学習性無力感形成における分界条床核のNMDA型グルタミン酸受容体の役割

• Published in: 日本薬理学会年会要旨集 p. 3-P-292
• Main Authors: 前田, 桜, 菅野, 美樹, 森谷, 美穂, 橋本, 璃乃, 福和田, 奈緒, 関, 健二郎, 松木, 亨
• Format: Journal Article
• Language: Japanese
• Published: 公益社団法人 日本薬理学会 2020
• Subjects: behavior; depression; lipopolysaccharide; N-methyl-D-aspartate (NMDA) receptor
• ISSN: 2435-4953
• DOI: 10.1254/jpssuppl.93.0_3-P-292

The synaptic plasticity in the bed nucleus of stria terminalis (BNST) is induced by the activation of α1 and β-adrenergic receptors, and/or NMDA receptors. We previously reported the possibility that the synaptic plasticity in BNST contributes to the induction of depressive-like behavior, because the α1 and β-receptors in BNST regulated the learned despairs in mice. However, neither α1 nor β-receptors in BNST affected the lipopolysaccharide (LPS)-induced behavioral despair in mice. Therefore, we investigated whether the NMDA receptors in BNST contribute to the induction of LPS-induced behavioral despair. The bilateral intra-BNST pretreatment of MK-801, a NMDA receptor antagonist, 30 min prior to LPS injection, decreased the immobility time during tail suspension test (TST) 24 hours after the LPS challenging.
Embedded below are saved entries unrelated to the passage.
(** * Deep-research: the advanced-agent research pipeline

    A shallow embedding of [advanced-agent/src/workflow.py]: the line
    classifier of [_extract_tools_step], the retrying JSON recovery of
    [_analyze_company_content] with [_create_fallback_analysis], the
    [_research_step] and [_analyze_step] stages and [run].

    Python [str] values are modelled as [string] over the ASCII range;
    characters outside it are treated as letters without case, neither
    digits nor white space.  The search/scrape provider and the language
    model are collaborators: they are oracles over an abstract world, and
    every call is recorded in a trace. *)

From Stdlib Require Import ZArith Ascii String.
From stdpp Require Import gmap strings list fin_maps.

Local Open Scope Z_scope.
Set Warnings "-register-all".

(** ** Python string primitives *)

Module PyStr.

(** [c.isspace()] on the ASCII range: TAB..CR, FS..US and the blank. *)
Definition isspace (c : ascii) : bool :=
  let n := nat_of_ascii c in
  ((9 <=? n)%nat && (n <=? 13)%nat) || ((28 <=? n)%nat && (n <=? 32)%nat).

Definition isdigit (c : ascii) : bool :=
  let n := nat_of_ascii c in (48 <=? n)%nat && (n <=? 57)%nat.

Definition lower_char (c : ascii) : ascii :=
  let n := nat_of_ascii c in
  if (65 <=? n)%nat && (n <=? 90)%nat then ascii_of_nat (n + 32) else c.

Fixpoint lower (s : string) : string :=
  match s with
  | EmptyString => EmptyString
  | String c s' => String (lower_char c) (lower s')
  end.

Fixpoint lstrip (s : string) : string :=
  match s with
  | EmptyString => EmptyString
  | String c s' => if isspace c then lstrip s' else s
  end.

Fixpoint rstrip (s : string) : string :=
  match s with
  | EmptyString => EmptyString
  | String c s' =>
      match rstrip s' with
      | EmptyString => if isspace c then EmptyString else String c EmptyString
      | r => String c r
      end
  end.

(** [s.strip()] *)
Definition strip (s : string) : string := rstrip (lstrip s).

(** [s.startswith(p)] *)
Fixpoint startswith (p s : string) : bool :=
  match p, s with
  | EmptyString, _ => true
  | String a p', String b s' => Ascii.eqb a b && startswith p' s'
  | String _ _, EmptyString => false
  end.

(** [s.endswith(p)] *)
Fixpoint endswith (p s : string) : bool :=
  if String.eqb s p then true
  else match s with
       | EmptyString => false
       | String _ s' => endswith p s'
       end.

(** [sub in s] *)
Fixpoint contains (sub s : string) : bool :=
  startswith sub s ||
  match s with
  | EmptyString => false
  | String _ s' => contains sub s'
  end.

(** [s.find(c)] for a one-character needle; [-1] when absent. *)
Fixpoint find (c : ascii) (s : string) : Z :=
  match s with
  | EmptyString => -1
  | String x s' =>
      if Ascii.eqb x c then 0
      else let r := find c s' in if r =? -1 then -1 else r + 1
  end.

(** [s.rfind(c)] for a one-character needle; [-1] when absent. *)
Fixpoint rfind (c : ascii) (s : string) : Z :=
  match s with
  | EmptyString => -1
  | String x s' =>
      let r := rfind c s' in
      if r =? -1 then (if Ascii.eqb x c then 0 else -1) else r + 1
  end.

Fixpoint drop (n : nat) (s : string) : string :=
  match n, s with
  | O, _ => s
  | S n', String _ s' => drop n' s'
  | S _, EmptyString => EmptyString
  end.

Fixpoint take (n : nat) (s : string) : string :=
  match n, s with
  | S n', String c s' => String c (take n' s')
  | _, _ => EmptyString
  end.

(** [s[a:b]] for [0 <= a] and [0 <= b]. *)
Definition slice (a b : Z) (s : string) : string :=
  take (Z.to_nat (b - a)) (drop (Z.to_nat a) s).

(** [s[:-k]] for [0 < k]. *)
Definition drop_last (k : nat) (s : string) : string :=
  take (String.length s - k) s.

(** [s.split(sep)] for a one-character separator. *)
Fixpoint split (sep : ascii) (s : string) : list string :=
  match s with
  | EmptyString => [EmptyString]
  | String x s' =>
      if Ascii.eqb x sep then EmptyString :: split sep s'
      else match split sep s' with
           | h :: t => String x h :: t
           | [] => [String x EmptyString]
           end
  end.

(** [s.split()]: the maximal runs of characters that are not white space. *)
Fixpoint split_ws (s : string) : list string :=
  match s with
  | EmptyString => []
  | String c s' =>
      if isspace c then split_ws s'
      else match s' with
           | EmptyString => [String c EmptyString]
           | String d _ =>
               if isspace d then String c EmptyString :: split_ws s'
               else match split_ws s' with
                    | h :: t => String c h :: t
                    | [] => [String c EmptyString]
                    end
           end
  end.

(** [sep.join(l)] *)
Fixpoint join (sep : string) (l : list string) : string :=
  match l with
  | [] => EmptyString
  | [x] => x
  | x :: t => x +:+ sep +:+ join sep t
  end.

Definition is_empty (s : string) : bool :=
  match s with EmptyString => true | _ => false end.

End PyStr.

Definition newline : ascii := ascii_of_nat 10.

(** ** The line classifier of [_extract_tools_step] (lines 67-83) *)

Module Classifier.

Definition summary_keywords : list string :=
  ["top"; "mentioned"; "alternatives"; "tools"; "summary"; "article"; "content"].

(** [line.lower().startswith("here are")] *)
Definition preamble_rule (line : string) : bool :=
  PyStr.startswith "here are" (PyStr.lower line).

(** [line[0].isdigit() and "." in line]; the loop only reaches it with a
    non-empty line, an empty one would raise [IndexError] at [line[0]]. *)
Definition numbered_list_rule (line : string) : bool :=
  match line with
  | EmptyString => false
  | String c _ => PyStr.isdigit c && PyStr.contains "." line
  end.

(** [any(word in line.lower() for word in summary_keywords)] *)
Definition stop_word_rule (line : string) : bool :=
  existsb (fun word => PyStr.contains word (PyStr.lower line)) summary_keywords.

(** [len(line.split()) > 5] *)
Definition word_count_rule (line : string) : bool :=
  (5 <? length (PyStr.split_ws line))%nat.

(** One iteration of the [for line in ...] loop; [tool_names] is the list
    being appended to. *)
Definition classify_step (tool_names : list string) (raw : string) : list string :=
  let line := PyStr.strip raw in
  if PyStr.is_empty line then tool_names
  else if preamble_rule line then tool_names
  else if numbered_list_rule line then tool_names
  else if stop_word_rule line then tool_names
  else if word_count_rule line then tool_names
  else tool_names ++ [line].

(** The loop over a sequence of lines, starting from [tool_names = []]. *)
Definition classify_lines (lines : list string) : list string :=
  fold_left classify_step lines [].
In consistent, bilateral intra-BNST injection of NMDA (24 mg/125 nl/side) slightly shortened the immobility time during TST. However, bilateral intra-BNST co-injection of muscimol (75 ng/125 nl/side), a GABAA receptor agonist, with NMDA potently decreased the immobility time during TST. Because this dose of muscimol alone did not affect the immobility time of TST, in the present study, we suggest that the activation of NMDA receptors with GABAA receptors in BNST is important for the induction of depressive-like behavior.